Because of the blood and hair evidence allowed in at trial and the lack of a set scientific evidence standard until 1984, the science on which Grayson’s conviction rested was less than reliable.  The blood evidence allowed in at trial made it seem more likely that Grayson committed the murder than it should have.  The hair comparison did the same.  Had the trial occurred today Grayson could have taken advantage of mtDNA testing on the hair.  Grayson could have taken advantage of updated DNA testing on the blood and semen evidence.  STR testing could have established a conclusive non-match based on the samples preserved from the case. 
Had STR been available it is much more likely that the true perpetrator of this crime would have been identified, and Grayson would not have served 24 years in jail or have been executed for a crime he did not commit.  If Grayson had been able to take advantage of STR testing, it is likely the results would have shown that the perpetrators of this crime were not Kennedy and Grayson, but Kennedy and Rodney.  However, because of the lack of investigation of the crime before and during trial Grayson never had the opportunity to show this possibility to the jury.  The statements made by this individual after trial suggest it is much more likely that he committed the crime instead of Grayson, but escaped questioning.
Alabama should have granted Grayson's requests for his DNA evidence in 2002, because the science available when Grayson made his request was so much better than the science used during his trial.  The probative value of STR DNA tests is much higher than simply admitting evidence about blood typing as was done in Grayson's trial.  Similarly, the hair evidence admitted at Grayson's trial was very primitive compared to the mtDNA tests that could be performed on the hairs now.  Although it depends on the condition of the samples, STR DNA testing on the blood and semen evidence and mtDNA tests on the hair had the ability to exonerate Grayson once and for all.  Alabama should keep up with the advances in scientific testing.
Similarly, Alabama should enact SB 170, because it will allow at least some prisoners who qualify under the standards, to receive access to their DNA for testing and possible exoneration.  The Alabama Legislature should remove the requirement that the defendant proclaim actual innocence, because people like Darrell Grayson should have access to their DNA too.  There are many reasons that might prompt a prisoner to either plead guilty, or proclaim his guilt during his incarceration.  This should not preclude the prisoner from making a DNA request, because it does not necessarily make his claim of innocence any less valid.
Alabama should adopt Daubert as their standard for the admission of all scientific evidence not just DNA.  This standard will make it more difficult for junk science to be admitted in the Alabama courts.  This standard should be applied to all scientific evidence including physical comparisons to ensure that Alabama has a high enough bar for the admission of any evidence that can be seen as scientific by the jury.  This will give trial judges a baseline when they are examining the admissibility of scientific evidence.

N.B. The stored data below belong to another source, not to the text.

(* ===== verification/AddrSpace.v ===== *)
(** * Address spaces

    The specification of the list of areas: an address space assigns flags to
    some addresses.  A sorted list of disjoint areas stands for the map
    [flags_at]; cutting a range out of the areas, inserting an area, splitting
    an area and changing the flags of a range act on that map. *)
From S2P Require Import Prelude.

Record area := mkArea { a_start : Z; a_end : Z; a_flags : Z }.

#[export] Instance area_eq_dec : EqDecision area.
Proof. solve_decision. Defined.

Fixpoint sorted (lo : Z) (A : list area) : Prop :=
  match A with
  | [] => True
  | x :: A' => lo <= a_start x /\ a_start x < a_end x /\ sorted (a_end x) A'
  end.

(** The first area that ends above [a]. *)
Fixpoint find_area (a : Z) (A : list area) : option area :=
  match A with
  | [] => None
  | x :: A' => if a <? a_end x then Some x else find_area a A'
  end.

Definition flags_at (A : list area) (a : Z) : option Z :=
  x ← find_area a A; if a_start x <=? a then Some (a_flags x) else None.

Definition holds (a : Z) (x : area) : Prop := a_start x <= a < a_end x.

(** What is left of an area without [[s, e)]. *)
Definition cut (s e : Z) (x : area) : list area :=
  if (a_end x <=? s) || (e <=? a_start x) then [x]
  else (if a_start x <? s then [mkArea (a_start x) s (a_flags x)] else []) ++
       (if e <? a_end x then [mkArea e (a_end x) (a_flags x)] else []).

Definition last_end (lo : Z) (A : list area) : Z := default lo (a_end <$> last A).

Lemma sorted_mono lo lo' A : lo' <= lo -> sorted lo A -> sorted lo' A.
Proof. destruct A as [|x A]; cbn; [done|]. intros ? (? & ? & ?). splits; try done; lia. Qed.

Lemma last_end_cons lo x A : last_end lo (x :: A) = last_end (a_end x) A.
Proof. unfold last_end. rewrite last_cons. by destruct (last A). Qed.

Lemma sorted_app lo A B : sorted lo (A ++ B) <-> sorted lo A /\ sorted (last_end lo A) B.
Proof.
  revert lo. induction A as [|x A IH]; intros lo; cbn [app sorted].
  - unfold last_end. cbn. tauto.
  - rewrite IH, last_end_cons. tauto.
Qed.

Lemma sorted_elem lo A x : sorted lo A -> x ∈ A -> lo <= a_start x /\ a_start x < a_end x.
Proof.
  revert lo. induction A as [|y A IH]; intros lo HA Hx; [by apply not_elem_of_nil in Hx|].
  cbn in HA. destruct HA as (? & ? & HA). apply elem_of_cons in Hx as [->|Hx]; [done|].
  destruct (IH _ HA Hx). lia.
Qed.

Lemma sorted_last_end lo A : sorted lo A -> lo <= last_end lo A.
Proof.
  revert lo. induction A as [|x A IH]; intros lo HA; cbn in HA.
  - unfold last_end. cbn. lia.
  - destruct HA as (? & ? & HA). rewrite last_end_cons. apply IH in HA. lia.
Qed.

Lemma sorted_elem_end lo A x : sorted lo A -> x ∈ A -> a_end x <= last_end lo A.
Proof.
  revert lo. induction A as [|y A IH]; intros lo HA Hx; [by apply not_elem_of_nil in Hx|].
  cbn in HA. destruct HA as (? & ? & HA). rewrite last_end_cons.
  apply elem_of_cons in Hx as [->|Hx]; [by apply sorted_last_end|by apply IH].
Qed.

Lemma flags_at_cons x A a :
  flags_at (x :: A) a =
    if a <? a_end x then (if a_start x <=? a then Some (a_flags x) else None) else flags_at A a.
Proof. unfold flags_at. cbn. by case (a <? a_end x). Qed.

Lemma flags_at_below lo A a : sorted lo A -> a < lo -> flags_at A a = None.
Proof.
  destruct A as [|x A]; [done|]. intros (H1 & H2 & _) Ha. rewrite flags_at_cons.
  case Z.ltb_spec; [|lia]. case Z.leb_spec; [lia|done].
Qed.

(** The areas of a sorted list are the map. *)
Lemma flags_at_iff lo A a f :
  sorted lo A -> flags_at A a = Some f <-> exists x, x ∈ A /\ holds a x /\ a_flags x = f.
Proof.
  revert lo. induction A as [|x A IH]; intros lo HA.
  - split; [done|]. intros (y & Hy & _). by apply not_elem_of_nil in Hy.
  - cbn in HA. destruct HA as (H1 & H2 & HA). rewrite flags_at_cons. unfold holds in *. split.
    + case Z.ltb_spec; intros Ha; [case Z.leb_spec; intros Hs; [|done]|].
      * intros [= <-]. exists x. set_solver.
      * intros (y & Hy & ?)%(IH _ HA). exists y. set_solver.
    + intros (y & [->|Hy]%elem_of_cons & Ha & Hf).
      * rewrite (proj2 (Z.ltb_lt _ _)), (proj2 (Z.leb_le _ _)) by lia. by rewrite Hf.
      * destruct (sorted_elem _ _ _ HA Hy). rewrite (proj2 (Z.ltb_ge _ _)) by lia.
        apply (IH _ HA). eauto.
Qed.

Lemma flags_at_none lo A a :
  sorted lo A -> flags_at A a = None <-> forall x, x ∈ A -> ~ holds a x.
Proof.
  intros HA. rewrite eq_None_not_Some. split.
  - intros Hn x Hx Ha. apply Hn. exists (a_flags x). apply (flags_at_iff lo A); eauto.
  - intros Hn [f (x & Hx & Ha & _)%(flags_at_iff lo A _ _ HA)]. by apply (Hn x).
Qed.

Lemma flags_at_ext lo lo' A B a :
  sorted lo A -> sorted lo' B ->
  (forall f, (exists x, x ∈ A /\ holds a x /\ a_flags x = f) <->
             (exists x, x ∈ B /\ holds a x /\ a_flags x = f)) ->
  flags_at A a = flags_at B a.
Proof.
  intros HA HB Hf. apply option_eq. intros f. rewrite (flags_at_iff lo A), (flags_at_iff lo' B) by done.
  apply Hf.
Qed.

Lemma flags_at_app lo A B a :
  sorted lo (A ++ B) ->
  flags_at (A ++ B) a = if a <? last_end lo A then flags_at A a else flags_at B a.
Proof.
  revert lo. induction A as [|x A IH]; intros lo HS.
  - cbn [app] in *. unfold last_end. cbn. case Z.ltb_spec; [|done]. intros. by eapply flags_at_below.
  - cbn [app sorted] in HS. destruct HS as (H1 & H2 & HS). cbn [app]. rewrite !flags_at_cons, last_end_cons.
    rewrite (IH _ HS). apply sorted_app in HS as [HS _]. apply sorted_last_end in HS.
    repeat case Z.ltb_spec; try lia; done.
Qed.

(** ** Cutting *)

Lemma cut_elem s e x y :
  a_start x < a_end x -> s < e ->
  y ∈ cut s e x -> a_start x <= a_start y /\ a_start y < a_end y /\ a_end y <= a_end x /\
    a_flags y = a_flags x /\ (a_end y <= s \/ e <= a_start y).
Proof.
  intros Hx Hse. unfold cut. repeat case Z.leb_spec; repeat case Z.ltb_spec; cbn; intros; set_unfold;
    destruct_or?; simplify_eq/=; splits; try lia; done.
Qed.

Lemma cut_holds s e x a :
  a_start x < a_end x -> s < e ->
  (exists y, y ∈ cut s e x /\ holds a y) <-> holds a x /\ ~ (s <= a < e).
Proof.
  intros Hx Hse. split.
  - intros (y & Hy & Ha). apply cut_elem in Hy as (? & ? & ? & _ & ?); try done. unfold holds in *. lia.
  - intros [Ha Hn]. unfold cut, holds in *.
    case Z.leb_spec; cbn; intros; [exists x; set_solver|].
    case Z.leb_spec; cbn; intros; [exists x; set_solver|].
    destruct (decide (a < s)).
    + rewrite (proj2 (Z.ltb_lt _ _)) by lia. exists (mkArea (a_start x) s (a_flags x)).
      split; [set_solver|cbn; lia].
    + rewrite (proj2 (Z.ltb_lt e _)) by lia. exists (mkArea e (a_end x) (a_flags x)).
      split; [set_solver|cbn; lia].
Qed.

Lemma cut_sorted lo s e A : s < e -> sorted lo A -> sorted lo (A ≫= cut s e).
Proof.
  intros Hse. revert lo. induction A as [|x A IH]; intros lo HA; [done|].
  cbn in HA. destruct HA as (H1 & H2 & HA). cbn. apply sorted_app.
  assert (HI := IH _ HA). unfold cut.
  repeat case Z.leb_spec; repeat case Z.ltb_spec; cbn; intros; unfold last_end; cbn;
    splits; try done; try lia; (eapply sorted_mono; [|exact HI]; lia).
Qed.

Theorem cut_flags lo s e A a :
  s < e -> sorted lo A ->
  flags_at (A ≫= cut s e) a = if decide (s <= a < e) then None else flags_at A a.
Proof.
  intros Hse HA. assert (HC := cut_sorted lo s e A Hse HA).
  assert (Hiff : forall f, flags_at (A ≫= cut s e) a = Some f <->
    flags_at A a = Some f /\ ~ (s <= a < e)).
  { intros f. rewrite (flags_at_iff lo _ _ _ HC), (flags_at_iff lo _ _ _ HA). split.
    - intros (y & Hy & Ha & Hf). apply list_elem_of_bind in Hy as (x & Hy & Hx).
      destruct (sorted_elem _ _ _ HA Hx) as [_ Hlt].
      destruct (cut_elem s e x y Hlt Hse Hy) as (? & ? & ? & Ef & ?).
      split; [|unfold holds in Ha; lia]. exists x. splits; [done|unfold holds in *; lia|congruence].
    - intros [(x & Hx & Ha & Hf) Hn]. destruct (sorted_elem _ _ _ HA Hx) as [_ Hlt].
      destruct (proj2 (cut_holds s e x a Hlt Hse) (conj Ha Hn)) as (y & Hy & Hay).
      exists y. splits; [|done|].
      + apply list_elem_of_bind. eauto.
      + destruct (cut_elem s e x y Hlt Hse Hy) as (_ & _ & _ & Ef & _). congruence. }
  apply option_eq. intros f. rewrite Hiff. case_decide; naive_solver.
Qed.

(** ** Inserting *)

Lemma insert_sorted lo A x B :
  sorted lo A -> last_end lo A <= a_start x -> a_start x < a_end x -> sorted (a_end x) B ->
  sorted lo (A ++ x :: B).
Proof. intros. apply sorted_app. cbn. auto. Qed.

Lemma insert_flags lo A x B a :
  sorted lo (A ++ x :: B) -> sorted lo (A ++ B) ->
  flags_at (A ++ x :: B) a =
    if decide (a_start x <= a < a_end x) then Some (a_flags x) else flags_at (A ++ B) a.
Proof.
  intros H1 H2. apply option_eq. intros f. rewrite (flags_at_iff lo _ _ _ H1). case_decide as Ha.
  - split.
    + intros (y & Hy & Hay & Hf).
      enough (Some f = Some (a_flags x)) by congruence.
      transitivity (flags_at (A ++ x :: B) a).
      * symmetry. apply (flags_at_iff lo); eauto.
      * apply (flags_at_iff lo); [done|]. exists x. splits; [set_solver|done|done].
    + intros [= <-]. exists x. splits; [set_solver|done|done].
  - rewrite (flags_at_iff lo _ _ _ H2). split; intros (y & Hy & Hay & Hf); exists y; splits; try done.
    + assert (y <> x) by (intros ->; done). set_solver.
    + set_solver.
Qed.

(** ** Splitting *)

Lemma split_sorted lo A x B m :
  sorted lo (A ++ x :: B) -> a_start x < m < a_end x ->
  sorted lo (A ++ mkArea (a_start x) m (a_flags x) :: mkArea m (a_end x) (a_flags x) :: B).
Proof.
  rewrite !sorted_app. cbn. intros (HA & H1 & H2 & HB) Hm. splits; try done; lia.
Qed.

Lemma split_flags lo A x B m a :
  sorted lo (A ++ x :: B) -> a_start x < m < a_end x ->
  flags_at (A ++ mkArea (a_start x) m (a_flags x) :: mkArea m (a_end x) (a_flags x) :: B) a =
    flags_at (A ++ x :: B) a.
Proof.
  intros HS Hm. eapply flags_at_ext; [by apply split_sorted|done|].
  intros f. unfold holds. split.
  - intros (y & Hy & Ha & Hf). set_unfold in Hy. destruct_or? Hy; simplify_eq/=;
      [exists y|exists x|exists x|exists y]; (split; [set_solver|]); (split; [lia|done]).
  - intros (y & Hy & Ha & Hf). set_unfold in Hy. destruct Hy as [Hy|[->|Hy]].
    + exists y. split; [set_solver|done].
    + destruct (decide (a < m)).
      * exists (mkArea (a_start x) m (a_flags x)). split; [set_solver|]. cbn. split; [lia|done].
      * exists (mkArea m (a_end x) (a_flags x)). split; [set_solver|]. cbn. split; [lia|done].
    + exists y. split; [set_solver|done].
Qed.

(** ** Changing flags *)

Definition reflag (s e : Z) (g : Z -> Z) (x : area) : area :=
  if (s <=? a_start x) && (a_start x <? e) then mkArea (a_start x) (a_end x) (g (a_flags x)) else x.

(** No area reaches across [m]. *)
Definition no_straddle (m : Z) (A : list area) : Prop :=
  forall x, x ∈ A -> ~ (a_start x < m < a_end x).

Lemma reflag_sorted lo s e g A : sorted lo A -> sorted lo (reflag s e g <$> A).
Proof.
  revert lo. induction A as [|x A IH]; intros lo HA; [done|]. destruct HA as (H1 & H2 & HA).
  cbn. apply IH in HA. unfold reflag at 1 2 3 4.
  case (_ && _); cbn; done.
Qed.

Lemma reflag_flags lo s e g A a :
  sorted lo A -> no_straddle s A -> no_straddle e A ->
  flags_at (reflag s e g <$> A) a =
    if decide (s <= a < e) then g <$> flags_at A a else flags_at A a.
Proof.
  revert lo. induction A as [|x A IH]; intros lo HA Hs He; [by case_decide|].
  destruct HA as (H1 & H2 & HA). rewrite fmap_cons, !flags_at_cons.
  assert (Ex : a_start (reflag s e g x) = a_start x /\ a_end (reflag s e g x) = a_end x).
  { unfold reflag. by case (_ && _). }
  destruct Ex as [-> ->]. rewrite (IH _ HA); [|intros y Hy; apply Hs; set_solver|intros y Hy; apply He; set_solver].
  assert (Hsx := Hs x ltac:(set_solver)). assert (Hex := He x ltac:(set_solver)).
  case Z.ltb_spec; intros Ha; [|done]. case Z.leb_spec; intros Ha'; [|by case_decide].
  unfold reflag. repeat case Z.leb_spec; repeat case Z.ltb_spec; repeat case_decide; cbn; intros;
    try done; exfalso; lia.
Qed.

Darrell Grayson went to his grave through the hands of the State of Alabama.  Because of the flaws in the science in this case, and the refusal of Alabama officials to turn over DNA samples later in the case, justice was not done for Darrell Grayson and justice may not have been done for Mrs. Orr.  Alabama refused to find the real murderer, rapist and burglar when they failed to investigate the other men with Grayson that night. The updated science could have spoken in this case, but it was silenced.  If Alabama preserves the DNA evidence from Grayson’s case, perhaps justice will one day be done, but either way it will still be too late to save Darrell Grayson.